= Problem =
Which lines run from the line with "ev) (Gemini.usage_from_chunk value)." through the line with "(** ** Expanding a complete call *)" in the entries below? Print them exactly, both ends included, and nothing more.

= Records shown =
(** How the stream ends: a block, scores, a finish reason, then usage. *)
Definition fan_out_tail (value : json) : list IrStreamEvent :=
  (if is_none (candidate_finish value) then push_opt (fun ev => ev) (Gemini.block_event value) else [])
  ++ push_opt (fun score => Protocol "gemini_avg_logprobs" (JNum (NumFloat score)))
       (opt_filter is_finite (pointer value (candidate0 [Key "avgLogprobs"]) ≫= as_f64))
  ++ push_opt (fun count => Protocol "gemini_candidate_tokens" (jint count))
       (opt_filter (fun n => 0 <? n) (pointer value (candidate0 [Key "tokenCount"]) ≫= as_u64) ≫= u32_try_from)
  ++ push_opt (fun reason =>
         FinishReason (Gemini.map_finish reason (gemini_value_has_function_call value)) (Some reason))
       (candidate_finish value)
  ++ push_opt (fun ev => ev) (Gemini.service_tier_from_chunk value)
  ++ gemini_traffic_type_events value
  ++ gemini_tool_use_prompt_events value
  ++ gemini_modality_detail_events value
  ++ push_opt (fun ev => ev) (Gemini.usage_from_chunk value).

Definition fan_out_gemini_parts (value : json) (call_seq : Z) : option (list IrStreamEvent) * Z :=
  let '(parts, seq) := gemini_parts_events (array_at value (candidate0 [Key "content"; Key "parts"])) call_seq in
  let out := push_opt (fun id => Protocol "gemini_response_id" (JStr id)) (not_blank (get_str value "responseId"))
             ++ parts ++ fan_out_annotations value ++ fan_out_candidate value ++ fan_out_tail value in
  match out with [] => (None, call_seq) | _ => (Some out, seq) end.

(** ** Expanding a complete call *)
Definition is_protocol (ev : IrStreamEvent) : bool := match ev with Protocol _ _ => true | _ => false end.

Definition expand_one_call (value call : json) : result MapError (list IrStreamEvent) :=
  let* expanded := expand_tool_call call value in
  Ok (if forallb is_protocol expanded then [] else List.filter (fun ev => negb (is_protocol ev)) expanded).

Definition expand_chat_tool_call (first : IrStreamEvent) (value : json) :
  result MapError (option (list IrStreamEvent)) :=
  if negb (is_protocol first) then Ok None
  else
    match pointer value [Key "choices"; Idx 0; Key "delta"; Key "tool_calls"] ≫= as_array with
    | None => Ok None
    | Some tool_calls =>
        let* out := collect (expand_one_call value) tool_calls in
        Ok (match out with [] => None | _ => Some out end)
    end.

= Written answer =
  ++ push_opt (fun ev => ev) (Gemini.usage_from_chunk value).

Definition fan_out_gemini_parts (value : json) (call_seq : Z) : option (list IrStreamEvent) * Z :=
  let '(parts, seq) := gemini_parts_events (array_at value (candidate0 [Key "content"; Key "parts"])) call_seq in
  let out := push_opt (fun id => Protocol "gemini_response_id" (JStr id)) (not_blank (get_str value "responseId"))
             ++ parts ++ fan_out_annotations value ++ fan_out_candidate value ++ fan_out_tail value in
  match out with [] => (None, call_seq) | _ => (Some out, seq) end.

(** ** Expanding a complete call *)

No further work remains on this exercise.